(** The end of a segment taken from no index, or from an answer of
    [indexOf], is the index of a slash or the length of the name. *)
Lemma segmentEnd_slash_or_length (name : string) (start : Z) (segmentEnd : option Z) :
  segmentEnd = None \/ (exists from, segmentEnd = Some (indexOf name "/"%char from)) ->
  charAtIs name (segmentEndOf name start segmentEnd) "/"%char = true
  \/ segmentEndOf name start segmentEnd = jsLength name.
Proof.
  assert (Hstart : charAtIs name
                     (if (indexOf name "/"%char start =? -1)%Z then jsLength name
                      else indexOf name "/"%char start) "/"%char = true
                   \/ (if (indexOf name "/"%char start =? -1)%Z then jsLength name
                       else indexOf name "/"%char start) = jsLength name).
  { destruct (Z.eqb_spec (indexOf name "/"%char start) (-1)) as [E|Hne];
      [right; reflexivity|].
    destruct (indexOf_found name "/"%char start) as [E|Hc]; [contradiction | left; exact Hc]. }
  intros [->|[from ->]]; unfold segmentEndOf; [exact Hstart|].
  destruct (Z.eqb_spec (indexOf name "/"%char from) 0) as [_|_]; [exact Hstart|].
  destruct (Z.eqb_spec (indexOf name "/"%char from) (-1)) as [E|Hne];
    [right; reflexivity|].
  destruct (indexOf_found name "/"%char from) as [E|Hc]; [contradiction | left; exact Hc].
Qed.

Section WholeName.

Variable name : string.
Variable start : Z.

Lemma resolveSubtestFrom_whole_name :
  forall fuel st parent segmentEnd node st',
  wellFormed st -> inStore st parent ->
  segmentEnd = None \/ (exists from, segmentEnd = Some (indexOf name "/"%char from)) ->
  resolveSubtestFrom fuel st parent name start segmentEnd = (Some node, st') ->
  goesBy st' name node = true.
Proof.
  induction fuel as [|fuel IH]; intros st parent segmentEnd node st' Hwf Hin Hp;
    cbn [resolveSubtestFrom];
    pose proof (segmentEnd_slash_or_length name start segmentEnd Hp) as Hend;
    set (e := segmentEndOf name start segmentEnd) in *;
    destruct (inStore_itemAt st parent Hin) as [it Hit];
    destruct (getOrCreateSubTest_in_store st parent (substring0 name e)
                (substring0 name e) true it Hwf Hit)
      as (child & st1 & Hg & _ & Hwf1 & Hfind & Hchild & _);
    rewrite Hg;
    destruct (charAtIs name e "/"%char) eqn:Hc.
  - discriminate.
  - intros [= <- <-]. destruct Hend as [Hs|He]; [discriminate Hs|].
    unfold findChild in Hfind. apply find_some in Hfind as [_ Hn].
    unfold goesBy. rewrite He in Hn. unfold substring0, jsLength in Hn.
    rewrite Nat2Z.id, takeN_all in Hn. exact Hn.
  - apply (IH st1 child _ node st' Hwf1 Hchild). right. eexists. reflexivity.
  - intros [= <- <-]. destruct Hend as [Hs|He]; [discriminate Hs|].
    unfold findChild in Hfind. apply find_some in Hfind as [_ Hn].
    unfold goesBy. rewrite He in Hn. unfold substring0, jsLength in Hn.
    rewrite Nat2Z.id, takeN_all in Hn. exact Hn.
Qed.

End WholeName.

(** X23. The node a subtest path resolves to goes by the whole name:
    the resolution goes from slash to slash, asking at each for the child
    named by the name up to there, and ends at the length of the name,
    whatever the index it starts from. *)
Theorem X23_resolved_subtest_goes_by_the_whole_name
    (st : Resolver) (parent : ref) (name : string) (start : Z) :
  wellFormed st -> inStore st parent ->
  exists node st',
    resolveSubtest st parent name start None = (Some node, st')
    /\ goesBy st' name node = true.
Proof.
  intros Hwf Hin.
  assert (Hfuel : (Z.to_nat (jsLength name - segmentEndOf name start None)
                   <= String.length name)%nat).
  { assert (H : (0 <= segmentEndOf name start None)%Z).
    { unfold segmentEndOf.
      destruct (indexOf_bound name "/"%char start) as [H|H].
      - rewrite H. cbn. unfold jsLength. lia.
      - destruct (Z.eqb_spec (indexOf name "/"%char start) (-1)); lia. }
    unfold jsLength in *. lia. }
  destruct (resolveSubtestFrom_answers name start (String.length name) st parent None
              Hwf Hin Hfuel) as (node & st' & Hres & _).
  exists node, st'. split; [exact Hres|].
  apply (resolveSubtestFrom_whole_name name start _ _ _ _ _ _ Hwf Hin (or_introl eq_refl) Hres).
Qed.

#####

### TASK
Reproduce the entries above in full, so that each one reads exactly as before.

### WRITTEN SOLUTION
(** The end of a segment taken from no index, or from an answer of
    [indexOf], is the index of a slash or the length of the name. *)
Lemma segmentEnd_slash_or_length (name : string) (start : Z) (segmentEnd : option Z) :
  segmentEnd = None \/ (exists from, segmentEnd = Some (indexOf name "/"%char from)) ->
  charAtIs name (segmentEndOf name start segmentEnd) "/"%char = true
  \/ segmentEndOf name start segmentEnd = jsLength name.
Proof.
  assert (Hstart : charAtIs name
                     (if (indexOf name "/"%char start =? -1)%Z then jsLength name
                      else indexOf name "/"%char start) "/"%char = true
                   \/ (if (indexOf name "/"%char start =? -1)%Z then jsLength name
                       else indexOf name "/"%char start) = jsLength name).
  { destruct (Z.eqb_spec (indexOf name "/"%char start) (-1)) as [E|Hne];
      [right; reflexivity|].
    destruct (indexOf_found name "/"%char start) as [E|Hc]; [contradiction | left; exact Hc]. }
  intros [->|[from ->]]; unfold segmentEndOf; [exact Hstart|].
  destruct (Z.eqb_spec (indexOf name "/"%char from) 0) as [_|_]; [exact Hstart|].
  destruct (Z.eqb_spec (indexOf name "/"%char from) (-1)) as [E|Hne];
    [right; reflexivity|].
  destruct (indexOf_found name "/"%char from) as [E|Hc]; [contradiction | left; exact Hc].
Qed.

Section WholeName.

Variable name : string.
Variable start : Z.

Lemma resolveSubtestFrom_whole_name :
  forall fuel st parent segmentEnd node st',
  wellFormed st -> inStore st parent ->
  segmentEnd = None \/ (exists from, segmentEnd = Some (indexOf name "/"%char from)) ->
  resolveSubtestFrom fuel st parent name start segmentEnd = (Some node, st') ->
  goesBy st' name node = true.
Proof.
  induction fuel as [|fuel IH]; intros st parent segmentEnd node st' Hwf Hin Hp;
    cbn [resolveSubtestFrom];
    pose proof (segmentEnd_slash_or_length name start segmentEnd Hp) as Hend;
    set (e := segmentEndOf name start segmentEnd) in *;
    destruct (inStore_itemAt st parent Hin) as [it Hit];
    destruct (getOrCreateSubTest_in_store st parent (substring0 name e)
                (substring0 name e) true it Hwf Hit)
      as (child & st1 & Hg & _ & Hwf1 & Hfind & Hchild & _);
    rewrite Hg;
    destruct (charAtIs name e "/"%char) eqn:Hc.
  - discriminate.
  - intros [= <- <-]. destruct Hend as [Hs|He]; [discriminate Hs|].
    unfold findChild in Hfind. apply find_some in Hfind as [_ Hn].
    unfold goesBy. rewrite He in Hn. unfold substring0, jsLength in Hn.
    rewrite Nat2Z.id, takeN_all in Hn. exact Hn.
  - apply (IH st1 child _ node st' Hwf1 Hchild). right. eexists. reflexivity.
  - intros [= <- <-]. destruct Hend as [Hs|He]; [discriminate Hs|].
    unfold findChild in Hfind. apply find_some in Hfind as [_ Hn].
    unfold goesBy. rewrite He in Hn. unfold substring0, jsLength in Hn.
    rewrite Nat2Z.id, takeN_all in Hn. exact Hn.
Qed.

End WholeName.

(** X23. The node a subtest path resolves to goes by the whole name:
    the resolution goes from slash to slash, asking at each for the child
    named by the name up to there, and ends at the length of the name,
    whatever the index it starts from. *)
Theorem X23_resolved_subtest_goes_by_the_whole_name
    (st : Resolver) (parent : ref) (name : string) (start : Z) :
  wellFormed st -> inStore st parent ->
  exists node st',
    resolveSubtest st parent name start None = (Some node, st')
    /\ goesBy st' name node = true.
Proof.
  intros Hwf Hin.
  assert (Hfuel : (Z.to_nat (jsLength name - segmentEndOf name start None)
                   <= String.length name)%nat).
  { assert (H : (0 <= segmentEndOf name start None)%Z).
    { unfold segmentEndOf.
      destruct (indexOf_bound name "/"%char start) as [H|H].
      - rewrite H. cbn. unfold jsLength. lia.
      - destruct (Z.eqb_spec (indexOf name "/"%char start) (-1)); lia. }
    unfold jsLength in *. lia. }
  destruct (resolveSubtestFrom_answers name start (String.length name) st parent None
              Hwf Hin Hfuel) as (node & st' & Hres & _).
  exists node, st'. split; [exact Hres|].
  apply (resolveSubtestFrom_whole_name name start _ _ _ _ _ _ Hwf Hin (or_introl eq_refl) Hres).
Qed.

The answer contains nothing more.